One more day, one more conversation, one more outburst of laughter and even one more time just to argue with you.
These are a few things I and many others wish we could have with Catherine Bugg.
I’d like one more chance to speak up and let her know just how much she and her friendship mean to us.
We shared this office, Amanda Smith, Catherine and I; it was our second home in a sense. I know that sounds crazy or maybe even a little sad, but for five days a week we spent about seven hours together. Sometimes we even spent weekends together, singing up a storm.
Some of you may not know this, but Catherine could sing a mean version of The Doors’ “Light My Fire,” and gave an energetic rendition of Gloria Gaynor’s “I Will Survive.”
She spoke French, loved to cook, easily beat us at Jeopardy!, loved animals, and laughed loudly when I compared her eating habits to that of a turtle.
These are but a few things that made Catherine who she was. Just when you thought you knew who she was she’d come right out of left field and pull the rug out from under you. But she’d smile and extend her hand to help you up.
I knew Catherine before we worked together; she was the competition, meaning she once worked for the radio station.

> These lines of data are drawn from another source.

(* ===== verification/StateSpec.v ===== *)
(** * What the state means

    A state stands for accounts, whatever of them is loaded, cached or only in the
    tries: [abs s A].  The operations on such an abstract state are plain functions,
    and a snapshot is a copy of it. *)

From S2P Require Import Rlp RlpCodec Sponge TrieDatabase Trie TrieSpec BTree BTreeMap StateObject StateStore StateDB Prelude.

#[local] Set Warnings "-register-all".
#[local] Open Scope state_scope.

(** ** Abstract states *)

(** The storage is the map that the trie of the account holds when everything is
    written to it. *)
Record aacct := mkA {
  a_nonce : Z;
  a_balance : BalanceType;
  a_codehash : list Z;
  a_code : list Z;
  a_store : bmap;
  a_suicided : bool
}.

Record astate := mkAS {
  accts : list Z -> option aacct;
  a_refund : Z;
  a_logs : gmap (list Z) (list Log);
  a_logSize : Z;
  a_preimages : gmap (list Z) (list Z);
  a_matrix : list Z -> option (list Z);
  a_btrees : option BTree * option BTree * list BtreeDietyStruct
}.

Definition upd {A} (k : list Z) (x : A) (f : list Z -> A) : list Z -> A := fun k' => if decide (k' = k) then x else f k'.

Lemma upd_eq {A} k (x : A) f : upd k x f k = x.
Proof. unfold upd. by rewrite decide_True. Qed.

Lemma upd_ne {A} k k' (x : A) f : k' <> k -> upd k x f k' = f k'.
Proof. intros Hne. unfold upd. by rewrite decide_False. Qed.

Definition set_accts (f : list Z -> option aacct) (A : astate) : astate :=
  mkAS f (a_refund A) (a_logs A) (a_logSize A) (a_preimages A) (a_matrix A) (a_btrees A).

Definition set_acct (addr : list Z) (a : aacct) (A : astate) : astate := set_accts (upd addr (Some a) (accts A)) A.

Definition fresh_acct : aacct := mkA NonceAddOne zeroBalance emptyCodeHash [] ∅ false.

Definition acct_or_new (addr : list Z) (A : astate) : aacct := default fresh_acct (accts A addr).

Definition a_set_nonce (n : Z) (a : aacct) : aacct :=
  mkA n (a_balance a) (a_codehash a) (a_code a) (a_store a) (a_suicided a).

Definition a_set_balance (b : BalanceType) (a : aacct) : aacct :=
  mkA (a_nonce a) b (a_codehash a) (a_code a) (a_store a) (a_suicided a).

Definition a_set_code (h c : list Z) (a : aacct) : aacct :=
  mkA (a_nonce a) (a_balance a) h c (a_store a) (a_suicided a).

Definition a_set_store (m : bmap) (a : aacct) : aacct :=
  mkA (a_nonce a) (a_balance a) (a_codehash a) (a_code a) m (a_suicided a).

(** ** Entries of storage tries *)

(** The entry for a value: an empty one has none. *)
Definition entry (v : list Z) : option (list Z) := match v with [] => None | _ => Some v end.

Lemma map_update_lookup k k' v m : map_update k v m !! k' = if decide (k' = k) then entry v else m !! k'.
Proof.
  unfold map_update. case_decide as E; [subst|].
  - case_bool_decide as Ev; [subst; apply lookup_delete_eq|]. rewrite lookup_insert_eq. by destruct v.
  - case_bool_decide; [by rewrite lookup_delete_ne|by rewrite lookup_insert_ne].
Qed.

(** What is written for a slot: nothing for zero. *)
Definition slotBytes (v : list Z) : list Z := if bool_decide (v = emptyHash) then [] else slotEnc v.

Definition hash32 (v : list Z) : Prop := Forall is_u8 v /\ length v = 32%nat.

(** ** States and what they stand for *)

Section Meaning.
Context `{StateLaws, !Keys}.

#[local] Abbreviation obj := (stateObject handle).

Definition value_at (m : bmap) (k : list Z) : list Z := default [] (m !! place k).

(** A slot that is not the encoding of bytes has no value. *)
Definition slotval (m : bmap) (k : list Z) : option (list Z) :=
  match slotValue (value_at m k) with
  | Ok (None, v) => Some v
  | _ => None
  end.

(** The entries of the storage trie of an object. *)
Definition obj_view (w : store) (o : obj) (m : bmap) : Prop :=
  match otrie o with
  | Some t => has w t m
  | None => kept w (Root (data o)) m
  end.

(** Code that was loaded or set; code that was set has to be stored. *)
Definition code_view (w : store) (o : obj) (c : list Z) : Prop :=
  match code o with
  | Some c' => c = c' /\ (dirtyCode o = false -> coded w (CodeHash (data o)) c)
  | None => if decide (CodeHash (data o) = emptyCodeHash) then c = [] else coded w (CodeHash (data o)) c
  end.

(** What has to be written to the trie. *)
Definition pending (o : obj) (k : list Z) : option (list Z) :=
  match dirtyStorage o !! k with
  | Some v => Some (slotBytes v)
  | None => dirtyBytes o !! k
  end.

(** [st] is [m] with what is pending. *)
Definition shown (o : obj) (m st : bmap) : Prop :=
  (forall k v, pending o k = Some v -> st !! place k = entry v) /\
  (forall p, (forall k, place k = p -> pending o k = None) -> st !! p = m !! p).

(** What is cached is right, and what is dirty is cached. *)
Record cached_ok (o : obj) (st : bmap) : Prop := {
  c_slot : forall k v, cachedStorage o !! k = Some v -> Slot k /\ slotval st k = Some v;
  c_bytes : forall k v, cachedBytes o !! k = Some v -> Raw k /\ value_at st k = v;
  d_slot : forall k v, dirtyStorage o !! k = Some v -> cachedStorage o !! k = Some v /\ hash32 v;
  d_bytes : forall k v, dirtyBytes o !! k = Some v -> cachedBytes o !! k = Some v /\ Forall is_u8 v
}.

Record obj_abs (w : store) (o : obj) (a : aacct) : Prop := {
  oa_nonce : Nonce (data o) = a_nonce a;
  oa_balance : Balance (data o) = a_balance a;
  oa_codehash : CodeHash (data o) = a_codehash a;
  oa_hash : keccak256 (a_code a) = a_codehash a;
  oa_code : code_view w o (a_code a);
  oa_storage : exists m, obj_view w o m /\ shown o m (a_store a);
  oa_cached : cached_ok o (a_store a);
  oa_suicided : suicided o = a_suicided a;
  oa_err : oErr o = None;
  oa_live : deleted o = false
}.

(** An account that is not in use. *)
Definition unused (w : store) (M : bmap) (addr : list Z) (oa : option aacct) : Prop :=
  match value_at M addr with
  | [] => oa = None
  | enc => match decodeAccount enc with
           | None => oa = None
           | Some d => exists a, oa = Some a /\ obj_abs w (newObject addr (Some d)) a
           end
  end.

Definition view (w : store) (objs : gmap (list Z) obj) (M : bmap) (addr : list Z) (oa : option aacct) : Prop :=
  match objs !! addr with
  | Some o =>
      address o = addr /\
      if deleted o then oa = None /\ value_at M addr = [] else exists a, oa = Some a /\ obj_abs w o a
  | None => unused w M addr oa
  end.

(** Data of the chain in the trie; a value that is too short has none. *)
Definition stored_at (M : bmap) (h : list Z) : option (list Z) :=
  match value_at M h with
  | [] => Some []
  | v => match stripPrefix v with Ok v => Some v | _ => None end
  end.

Definition mview (s : StateDB) (M : bmap) (h : list Z) (ov : option (list Z)) : Prop :=
  match matrixData s !! h with
  | Some v => ov = Some v /\ if decide (h ∈ matrixDataDirty s) then Forall is_u8 v else stored_at M h = Some v
  | None => ~ (h ∈ matrixDataDirty s) /\ stored_at M h = ov
  end.

Record abs (s : StateDB) (A : astate) : Prop := {
  abs_healthy : healthy (db s);
  abs_trie : exists M, has (db s) (strie s) M /\
    (forall addr, Addr addr -> view (db s) (stateObjects s) M addr (accts A addr)) /\
    (forall h, Mat h -> mview s M h (a_matrix A h));
  abs_refund : refund s = a_refund A;
  abs_logs : logs s = a_logs A;
  abs_logSize : logSize s = a_logSize A;
  abs_preimages : spreimages s = a_preimages A;
  abs_btrees : (revocablebtrie s, timebtrie s, btreeMap s) = a_btrees A;
  abs_err : dbErr s = None
}.

(** ** Later stores keep the meaning *)

(** The trie of an object is not lost. *)
Definition spared (X : handle -> Prop) (o : obj) : Prop := forall t, otrie o = Some t -> ~ X t.

Lemma spared_none o : spared none o.
Proof. by intros t _ []. Qed.

Lemma obj_view_later X w w' o m : later X w w' -> spared X o -> obj_view w o m -> obj_view w' o m.
Proof.
  intros Hl Hx. unfold obj_view. destruct (otrie o) as [t|] eqn:E; [|by apply (later_kept _ _ _ Hl)].
  intros Hm. destruct (later_has _ _ _ Hl t m Hm) as [?|?]; [|done]. by destruct (Hx t E).
Qed.

Lemma code_view_later X w w' o c : later X w w' -> code_view w o c -> code_view w' o c.
Proof.
  intros Hl. unfold code_view. destruct (code o).
  - intros [-> Hc]. split; [done|]. intros Hd. by apply (later_coded _ _ _ Hl), Hc.
  - destruct (decide _); [done|]. apply (later_coded _ _ _ Hl).
Qed.

Lemma obj_abs_later_but X w w' o a : later X w w' -> spared X o -> obj_abs w o a -> obj_abs w' o a.
Proof.
  intros Hl Hx []. constructor; try done; [by eapply code_view_later|]. destruct oa_storage0 as (m & Hm & ?). exists m.
  split; [by eapply obj_view_later|done].
Qed.

Lemma obj_abs_later w w' o a : later none w w' -> obj_abs w o a -> obj_abs w' o a.
Proof. intros Hl. eapply obj_abs_later_but; [done|apply spared_none]. Qed.

Lemma unused_later X w w' M addr oa : later X w w' -> unused w M addr oa -> unused w' M addr oa.
Proof.
  intros Hl. unfold unused. destruct (value_at M addr); [done|]. destruct (decodeAccount _) as [d|]; [|done].
  intros (a & -> & Ha). exists a. split; [done|by eapply obj_abs_later_but].
Qed.

Lemma view_later X w w' objs M addr oa :
  later X w w' -> (forall o, objs !! addr = Some o -> spared X o) -> view w objs M addr oa -> view w' objs M addr oa.
Proof.
  intros Hl Hx. unfold view. destruct (objs !! addr) as [o|]; [|by eapply unused_later]. intros [Ha Hv]. split; [done|].
  destruct (deleted o); [done|]. destruct Hv as (a & -> & Hv). exists a. split; [done|]. eapply obj_abs_later_but; [done|auto|done].
Qed.

(** A store that is later. *)
Lemma abs_set_db s w A : later none (db s) w -> abs s A -> abs (set_db w s) A.
Proof.
  intros Hl []. split; try done; [by apply (later_healthy _ _ _ Hl)|]. destruct abs_trie0 as (M & HM & Hv & Hm). exists M.
  split; [by eapply later_keeps_has|]. split; [|done]. intros addr Hu. cbn.
  eapply view_later; [done|intros; apply spared_none|by apply Hv].
Qed.
End Meaning.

I mean that in jest of course. Catherine and I sat together for many meetings and media events.
Then one day, as luck would have it, she came to work in the same office. It was certainly different having her around. She was a rare breed of person.
She lived for the moment and rarely, if ever, was afraid to speak her mind. She could whisk into a room, cause a buzz and exit that same room with the stealth of a ninja.
She was active in many groups and organizations ... too many to mention, though I’m sure the other members would say something along the lines of, “She was dedicated.”
Catherine was part of the local food co-op and would pick up the cheese from the Tucumcari Mountain Cheese Company. She would flaunt the cheesy goodness before me, knowing my love of the dairy product. I would sometimes joke with her saying, “Better not get pulled over with that many ‘bricks’ or you’ll make the cover of the paper.”
I was recently told about her days with the Fraternal Order of Police by her friend, Noreen Hendrickson. Hendrickson told me about the time they colored 5,000 Easter eggs in five gallon buckets of dye. Needless to say the mess and chaos was too much to handle, and gradually they switched over to 15,000 plastic eggs filled with jelly beans. Catherine would strike a nerve in some parents, as one year they gave away baby chick and rabbits at the Easter Egg hunt.
She was an active member and participant of animal rescue groups. In fact, when she died in an automobile accident on Saturday, she was transporting a puppy as part of her efforts to aid the cause.
Over the past three days I have read and heard about how much Catherine dedicated herself to helping animals. When it comes down to it, she was doing what she loved to do: Helping animals.
It seems noble to me, but it was just one more day for Catherine.